初期の短編集。雨宿拾遺物語が創刊される前、つまり雨宿拾遺が雨宿拾遺たる前に書かれた作品。現在の作風につながるような源流が感じられる。執筆当時のテイストを残しつつ、掲載にあたって若干の加筆修正を行いました。
【つばくらめの仔】人の寿命が三十歳になった。人口の大半を失い、残された人々もわずかな時間を生きる定めを負った。それから百年、継承不能となったあらゆる技術は消失、文明は産業革命以前の水準に後退していた。この春に十二歳となって成人したアキは幼馴染との結婚が決まっていた。しかし古い文献を読んだ彼は失われた「青年期」を知り、この世界に疑問を抱くようになる。
【モーニングファイターズ】世界には朝食の目玉焼きに醤油をかける者とソースをかける者がいる。
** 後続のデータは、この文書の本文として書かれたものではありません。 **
(* ===== verification/PathTypes.v ===== *)
(** * Inputs, outputs and errors of path validation (pkix-path/src/lib.rs)

    The error type, the trust anchor, the policy and the result record of
    [validate_path], the OID constants and the lookup of an extension of a
    certificate. *)
From S2P Require Import Prelude X509.

(** ** Object identifiers *)
Definition OID_KEY_USAGE : ObjectIdentifier := [2; 5; 29; 15]%N.
Definition OID_BASIC_CONSTRAINTS : ObjectIdentifier := [2; 5; 29; 19]%N.
Definition OID_SUBJECT_ALT_NAME : ObjectIdentifier := [2; 5; 29; 17]%N.
Definition OID_EXTENDED_KEY_USAGE : ObjectIdentifier := [2; 5; 29; 37]%N.
Definition OID_NAME_CONSTRAINTS : ObjectIdentifier := [2; 5; 29; 30]%N.
Definition OID_CERTIFICATE_POLICIES : ObjectIdentifier := [2; 5; 29; 32]%N.
Definition OID_POLICY_MAPPINGS : ObjectIdentifier := [2; 5; 29; 33]%N.
Definition OID_POLICY_CONSTRAINTS : ObjectIdentifier := [2; 5; 29; 36]%N.
Definition OID_INHIBIT_ANY_POLICY : ObjectIdentifier := [2; 5; 29; 54]%N.
Definition OID_ANY_POLICY : ObjectIdentifier := [2; 5; 29; 32; 0]%N.
Definition OID_EMAIL_ADDRESS : ObjectIdentifier := [1; 2; 840; 113549; 1; 9; 1]%N.

Definition HANDLED_CRITICAL_OIDS : list ObjectIdentifier := [
  OID_KEY_USAGE; OID_BASIC_CONSTRAINTS; OID_SUBJECT_ALT_NAME;
  OID_EXTENDED_KEY_USAGE; OID_NAME_CONSTRAINTS; OID_CERTIFICATE_POLICIES;
  OID_POLICY_MAPPINGS; OID_POLICY_CONSTRAINTS; OID_INHIBIT_ANY_POLICY ].

(** ** Errors *)

(** [DerError]: the cached rendering, and the [der::Error] it was built from
    unless the value was deserialised. *)
Record DerError := { inner : option der_error; message : string }.

(** [DerError::new] *)
Definition der_error_new (e : der_error) : DerError := {| inner := Some e; message := e |}.

(** [impl PartialEq for DerError] *)
Definition der_error_eq (a b : DerError) : bool := bool_decide (message a = message b).

Inductive Error :=
| SignatureInvalid (index : nat)
| MalformedCertificate (index : nat)
| ValidityPeriod (index : nat)
| ChainBroken (index : nat)
| NoTrustedPath
| PathTooLong
| NotCA (index : nat)
| KeyUsageMissing (index : nat)
| CrlSignMissing (index : nat)
| UnhandledCriticalExtension (index : nat)
| NameConstraintViolation (index : nat)
| PolicyViolation (index : nat)
| Der (e : DerError)
| ValidityPeriodExceedsMax (index : nat)
| AlgorithmNotAllowed (index : nat)
| KeyTooSmall (index : nat)
| MissingSan
| MissingRfc822San
| MissingEku
| MissingLeafPolicyOid (required : ObjectIdentifier)
| SubjectDnAttrRuleUnmet
| DuplicateCertificate (first second : nat).

(** [pkix_path::Result<T>] *)
Abbreviation Result := (result Error).

(** ** Extensions of a certificate *)

(** [.iter().find(|e| e.extn_id == oid)] *)
Definition find_ext (cert : Certificate) (oid : ObjectIdentifier) : option Extension :=
  snd <$> list_find (λ e, extn_id e = oid) (cert_extensions cert).

Definition find_cert_ext {T} `{DecodeOwned T} (cert : Certificate)
    (oid : ObjectIdentifier) : option T :=
  e ← find_ext cert oid;
  match from_der (extn_value e) with inl _ => None | inr t => Some t end.

Definition try_find_cert_ext {T} `{DecodeOwned T} (cert : Certificate)
    (oid : ObjectIdentifier) : result der_error (option T) :=
  match find_ext cert oid with
  | None => Ok None
  | Some e => Some <$> lift_der id (from_der (extn_value e))
  end.

(** ** Trust anchors *)
Record TrustAnchor := {
  anchor_subject : Name;
  anchor_spki : SubjectPublicKeyInfo;
  anchor_name_constraints : option NameConstraints }.

(** [TrustAnchor::new] *)
Definition trust_anchor_new (subject : Name) (spki : SubjectPublicKeyInfo) : TrustAnchor :=
  {| anchor_subject := subject; anchor_spki := spki; anchor_name_constraints := None |}.

(** [TrustAnchor::from_cert] *)
Definition trust_anchor_from_cert `{DecodeOwned NameConstraints} (cert : Certificate) :
    TrustAnchor :=
  let name_constraints := find_cert_ext cert OID_NAME_CONSTRAINTS in
  {| anchor_subject := subject (tbs_certificate cert);
     anchor_spki := subject_public_key_info (tbs_certificate cert);
     anchor_name_constraints := name_constraints |}.

(** [impl From<&Certificate> for TrustAnchor] *)
Definition trust_anchor_from `{DecodeOwned NameConstraints} (cert : Certificate) :
    TrustAnchor :=
  {| anchor_subject := subject (tbs_certificate cert);
     anchor_spki := subject_public_key_info (tbs_certificate cert);
     anchor_name_constraints := find_cert_ext cert OID_NAME_CONSTRAINTS |}.

(** [impl TryFrom<Certificate> for TrustAnchor] *)
Definition trust_anchor_try_from `{DecodeOwned NameConstraints} (cert : Certificate) :
    result DerError TrustAnchor :=
  name_constraints ←
    map_err der_error_new (try_find_cert_ext cert OID_NAME_CONSTRAINTS);
  mret {| anchor_subject := subject (tbs_certificate cert);
          anchor_spki := subject_public_key_info (tbs_certificate cert);
          anchor_name_constraints := name_constraints |}.

(** ** Rules on the attributes of the leaf's subject *)
Inductive DnAttrRule :=
| Field (oid : ObjectIdentifier)
| AllOf (rules : list DnAttrRule)
| AnyOf (rules : list DnAttrRule).

(** ** The policy *)
Record ValidationPolicy := {
  max_path_len : N;
  current_time_unix : N;
  enforce_key_usage : bool;
  require_crl_sign_on_cas : bool;
  initial_explicit_policy : bool;
  initial_any_policy_inhibit : bool;
  initial_policy_mapping_inhibit : bool;
  initial_policy_set : list ObjectIdentifier;
  max_validity_secs : option N;
  allowed_signature_algs : option (list ObjectIdentifier);
  min_rsa_key_bits : option N;
  require_subject_alt_name : bool;
  require_rfc822_san : bool;
  required_leaf_eku : option (list ObjectIdentifier);
  required_leaf_policy_oids : option (list ObjectIdentifier);
  required_leaf_subject_dn_attrs : option DnAttrRule }.

(** [ValidationPolicy::new] *)
Definition validation_policy_new (now_unix : N) : ValidationPolicy := {|
  max_path_len := 10;
  current_time_unix := now_unix;
  enforce_key_usage := true;
  require_crl_sign_on_cas := false;
  initial_explicit_policy := false;
  initial_any_policy_inhibit := false;
  initial_policy_mapping_inhibit := false;
  initial_policy_set := [];
  max_validity_secs := None;
  allowed_signature_algs := None;
  min_rsa_key_bits := None;
  require_subject_alt_name := false;
  require_rfc822_san := false;
  required_leaf_eku := None;
  required_leaf_policy_oids := None;
  required_leaf_subject_dn_attrs := None |}.

(** [policy.current_time_unix = now_unix] *)
Definition set_current_time_unix (now_unix : N) (p : ValidationPolicy) : ValidationPolicy := {|
  max_path_len := max_path_len p;
  current_time_unix := now_unix;
  enforce_key_usage := enforce_key_usage p;
  require_crl_sign_on_cas := require_crl_sign_on_cas p;
  initial_explicit_policy := initial_explicit_policy p;
  initial_any_policy_inhibit := initial_any_policy_inhibit p;
  initial_policy_mapping_inhibit := initial_policy_mapping_inhibit p;
  initial_policy_set := initial_policy_set p;
  max_validity_secs := max_validity_secs p;
  allowed_signature_algs := allowed_signature_algs p;
  min_rsa_key_bits := min_rsa_key_bits p;
  require_subject_alt_name := require_subject_alt_name p;
  require_rfc822_san := require_rfc822_san p;
  required_leaf_eku := required_leaf_eku p;
  required_leaf_policy_oids := required_leaf_policy_oids p;
  required_leaf_subject_dn_attrs := required_leaf_subject_dn_attrs p |}.

(** [trait Profile] *)
Class Profile (P : Type) := {
  profile_id : P → string;
  profile_version : P → string;
  profile_policy : P → N → ValidationPolicy;
  profile_policy_oids : P → list ObjectIdentifier }.

(** ** The result of validation *)
Record PolicyTreeNode := {
  ptn_depth : nat;
  ptn_valid_policy : ObjectIdentifier;
  ptn_expected_policy_set : list ObjectIdentifier;
  ptn_qualifiers : list PolicyQualifierInfo }.

Record ValidatedPath := {
  anchor_index : nat;
  path_depth : nat;
  leaf_subject : Name;
  leaf_issuer : Name;
  leaf_serial : SerialNumber;
  leaf_spki : SubjectPublicKeyInfo;
  valid_policy_tree : option (list PolicyTreeNode) }.

(** [ValidatedPath::policy_qualifiers] *)
Definition validated_path_policy_qualifiers (p : ValidatedPath) :
    list (ObjectIdentifier * PolicyQualifierInfo) :=
  mjoin ((λ node, (λ q, (ptn_valid_policy node, q)) <$> ptn_qualifiers node)
           <$> default [] (valid_policy_tree p)).

(** ** Lemmas on extension lookup *)
Lemma find_ext_bind cert oid :
  find_ext cert oid =
  exts ← extensions (tbs_certificate cert); snd <$> list_find (λ e, extn_id e = oid) exts.
Proof. unfold find_ext, cert_extensions. by destruct (extensions _). Qed.

Lemma find_ext_Some cert oid e :
  find_ext cert oid = Some e → e ∈ cert_extensions cert ∧ extn_id e = oid.
Proof.
  unfold find_ext. rewrite fmap_Some. intros ([i e'] & (Hl & Hid & _)%list_find_Some & ->).
  split; [|done]. by eapply list_elem_of_lookup_2.
Qed.

Lemma find_ext_None cert oid :
  find_ext cert oid = None ↔ ∀ e, e ∈ cert_extensions cert → extn_id e ≠ oid.
Proof.
  unfold find_ext. rewrite fmap_None, list_find_None, Forall_forall. done.
Qed.

Lemma no_panic_try_find_cert_ext {T} `{DecodeOwned T} cert oid :
  no_panic (try_find_cert_ext (T:=T) cert oid).
Proof.
  unfold try_find_cert_ext. case_match; [|done]. auto with pkix.
Qed.
#[export] Hint Resolve no_panic_try_find_cert_ext : pkix.

(** [TryFrom] and [From] build the same anchor whenever the former succeeds. *)
Lemma trust_anchor_try_from_Ok `{DecodeOwned NameConstraints} cert a :
  trust_anchor_try_from cert = Ok a → a = trust_anchor_from cert.
Proof.
  unfold trust_anchor_try_from, trust_anchor_from, try_find_cert_ext, find_cert_ext.
  intros Ha. inv_ok. rewrite <-Ha. f_equal. destruct (find_ext _ _) as [e|]; cbn in *;
    inv_ok; [|by subst].
  apply lift_der_Ok in Hr0. by subst r; rewrite Hr0.
Qed.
決して相容れないこの対立はやがて世界を二分する大戦争に発展した。ソース軍の一兵卒は敗走し一人彷徨う森で、醤油軍の一人の兵士に出会う。
【昨日の敵は今日の自分】全人類の身体と精神が入れ替わる、至ってよくある話だ。世界は大混乱に陥り、最終的に人々が下した決断は「これを『転生』とし、新しい『自分』」として受け入れる」というものだった。かくありて半年、小さな町の信用金庫に努める山下の一日が、今日も始まる。
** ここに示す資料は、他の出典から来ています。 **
(* ===== verification/Subtrees.v ===== *)
(** * Name constraints (pkix-path/src/lib.rs)

    Matching of a general name against a subtree for each name form, and the
    check of the names of one certificate against the accumulated permitted
    and excluded subtrees.  [dns_within], [rfc822_within], [uri_host_within],
    [ip_within] and [name_allowed] are the specifications.  Rust's IA5 strings
    are ASCII, so slicing at a byte offset never splits a character. *)
From S2P Require Import Prelude X509 PathTypes Samples Names.

(** ** The mask of constrained name forms *)

(** [NcTypeMask(u32)] *)
Abbreviation NcTypeMask := N.
Definition NC_EMPTY : NcTypeMask := 0%N.
Definition NC_RFC822 : NcTypeMask := N.shiftl 1 0.
Definition NC_DNS : NcTypeMask := N.shiftl 1 1.
Definition NC_DIRECTORY_NAME : NcTypeMask := N.shiftl 1 2.
Definition NC_URI : NcTypeMask := N.shiftl 1 3.
Definition NC_IP_ADDRESS : NcTypeMask := N.shiftl 1 4.

(** [NcTypeMask::intersects] *)
Definition intersects (a b : NcTypeMask) : bool := bool_decide (N.land a b ≠ 0%N).

(** [BitOr for NcTypeMask] *)
Definition nc_bitor (a b : NcTypeMask) : NcTypeMask := N.lor a b.

Definition name_type_bit (name : GeneralName) : NcTypeMask :=
  match name with
  | Rfc822Name _ => NC_RFC822
  | DnsName _ => NC_DNS
  | DirectoryName _ => NC_DIRECTORY_NAME
  | UniformResourceIdentifier _ => NC_URI
  | IpAddress _ => NC_IP_ADDRESS
  | _ => NC_EMPTY
  end.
【愛する君に真っ赤な薔薇を】重病に罹り余命わずかな「私」は家族にも見捨てられ虚しく時を過ごしていた。そんな中、病室の窓から見かけた、女学生の娘さんに恋心を抱く。娘さんを振り向かせるため「私」は見舞い品の薔薇の花束を窓から投げ、娘さんと知り合う。その薔薇は以前実家の女中だった女性から贈られたものだった。以来娘さんは「私」の病室へ度々訪れるようになった。
【雨上がりのピエロ】(約四万字)売れない大道芸人、大道亮安は公園で芸を披露していたある日、入院中の少女、鷹綱愛に出会う。愛に大道芸人のプライドを刺激された亮安はいつか自分の芸で愛を笑わせることを誓う。天気の変わりやすい不思議な町で繰り広げられる青年と少女の交流は、二人の世界を彩っていく。